● What you should do
Tally up the lines below containing the string "Definition", then write the number alone.

[Stored data entries]
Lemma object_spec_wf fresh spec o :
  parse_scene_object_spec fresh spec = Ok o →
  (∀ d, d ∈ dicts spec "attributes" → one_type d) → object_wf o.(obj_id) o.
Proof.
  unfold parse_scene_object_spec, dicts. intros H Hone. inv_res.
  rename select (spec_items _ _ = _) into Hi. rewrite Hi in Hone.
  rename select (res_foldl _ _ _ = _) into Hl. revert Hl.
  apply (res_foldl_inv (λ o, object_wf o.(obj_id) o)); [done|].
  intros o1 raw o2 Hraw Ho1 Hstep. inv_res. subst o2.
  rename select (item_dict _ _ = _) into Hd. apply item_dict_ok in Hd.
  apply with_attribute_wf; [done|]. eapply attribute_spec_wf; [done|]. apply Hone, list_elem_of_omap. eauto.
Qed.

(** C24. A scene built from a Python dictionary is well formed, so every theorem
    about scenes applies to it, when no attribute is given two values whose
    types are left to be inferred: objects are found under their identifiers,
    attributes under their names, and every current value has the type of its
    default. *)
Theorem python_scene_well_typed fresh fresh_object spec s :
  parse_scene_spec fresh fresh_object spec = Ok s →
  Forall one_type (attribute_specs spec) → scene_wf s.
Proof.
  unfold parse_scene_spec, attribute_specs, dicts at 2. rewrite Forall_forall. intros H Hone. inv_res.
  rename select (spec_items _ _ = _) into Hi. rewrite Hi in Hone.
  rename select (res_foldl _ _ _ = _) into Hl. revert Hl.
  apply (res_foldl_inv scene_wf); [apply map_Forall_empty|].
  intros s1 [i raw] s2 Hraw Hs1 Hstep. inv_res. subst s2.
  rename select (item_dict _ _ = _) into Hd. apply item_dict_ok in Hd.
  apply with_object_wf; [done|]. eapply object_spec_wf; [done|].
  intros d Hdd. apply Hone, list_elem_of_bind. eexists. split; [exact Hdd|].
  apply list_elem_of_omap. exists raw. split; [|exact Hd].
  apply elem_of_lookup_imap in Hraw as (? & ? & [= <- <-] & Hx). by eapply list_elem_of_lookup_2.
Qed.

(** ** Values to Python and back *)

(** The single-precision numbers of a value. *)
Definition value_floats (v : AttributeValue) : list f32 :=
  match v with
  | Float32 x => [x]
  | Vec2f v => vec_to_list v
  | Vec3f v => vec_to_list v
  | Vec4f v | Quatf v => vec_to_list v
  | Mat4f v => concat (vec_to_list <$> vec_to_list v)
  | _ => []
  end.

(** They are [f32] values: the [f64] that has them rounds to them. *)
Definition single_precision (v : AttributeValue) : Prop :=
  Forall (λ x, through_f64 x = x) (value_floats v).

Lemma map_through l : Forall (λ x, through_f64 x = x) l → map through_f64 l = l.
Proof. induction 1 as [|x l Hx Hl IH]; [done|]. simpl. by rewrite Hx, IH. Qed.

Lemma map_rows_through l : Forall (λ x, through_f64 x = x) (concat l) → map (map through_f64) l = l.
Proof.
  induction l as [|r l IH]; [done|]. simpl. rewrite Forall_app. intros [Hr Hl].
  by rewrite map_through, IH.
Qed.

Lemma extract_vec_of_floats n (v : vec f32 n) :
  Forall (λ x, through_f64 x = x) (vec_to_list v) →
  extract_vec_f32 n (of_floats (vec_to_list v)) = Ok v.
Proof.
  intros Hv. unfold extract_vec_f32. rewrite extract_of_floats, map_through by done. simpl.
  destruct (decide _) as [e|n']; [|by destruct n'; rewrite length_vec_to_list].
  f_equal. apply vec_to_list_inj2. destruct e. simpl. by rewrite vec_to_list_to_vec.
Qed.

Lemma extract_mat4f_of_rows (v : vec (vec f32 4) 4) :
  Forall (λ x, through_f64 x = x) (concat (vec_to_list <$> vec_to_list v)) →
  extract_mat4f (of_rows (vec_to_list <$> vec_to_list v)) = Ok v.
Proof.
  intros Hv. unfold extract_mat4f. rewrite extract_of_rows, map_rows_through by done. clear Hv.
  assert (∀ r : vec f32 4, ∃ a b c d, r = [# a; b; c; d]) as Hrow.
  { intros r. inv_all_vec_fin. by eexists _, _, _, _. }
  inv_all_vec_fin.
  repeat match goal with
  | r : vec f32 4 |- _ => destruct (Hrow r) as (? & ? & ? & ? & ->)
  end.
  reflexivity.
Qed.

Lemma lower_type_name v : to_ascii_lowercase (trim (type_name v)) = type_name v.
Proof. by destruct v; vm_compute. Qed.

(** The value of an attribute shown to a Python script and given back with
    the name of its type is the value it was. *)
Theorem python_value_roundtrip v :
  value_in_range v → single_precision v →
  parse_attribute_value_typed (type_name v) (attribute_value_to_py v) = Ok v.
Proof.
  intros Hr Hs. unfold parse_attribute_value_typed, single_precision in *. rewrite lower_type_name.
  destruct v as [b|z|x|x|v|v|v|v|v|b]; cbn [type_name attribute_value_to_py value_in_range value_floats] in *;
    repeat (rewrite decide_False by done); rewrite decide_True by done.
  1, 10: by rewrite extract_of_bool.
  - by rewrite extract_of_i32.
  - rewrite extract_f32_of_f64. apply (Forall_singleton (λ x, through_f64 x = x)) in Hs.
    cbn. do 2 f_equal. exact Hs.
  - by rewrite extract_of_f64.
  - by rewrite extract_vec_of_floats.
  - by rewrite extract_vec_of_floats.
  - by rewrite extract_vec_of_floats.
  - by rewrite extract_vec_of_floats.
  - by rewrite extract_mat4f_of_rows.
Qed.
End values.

● Reply
2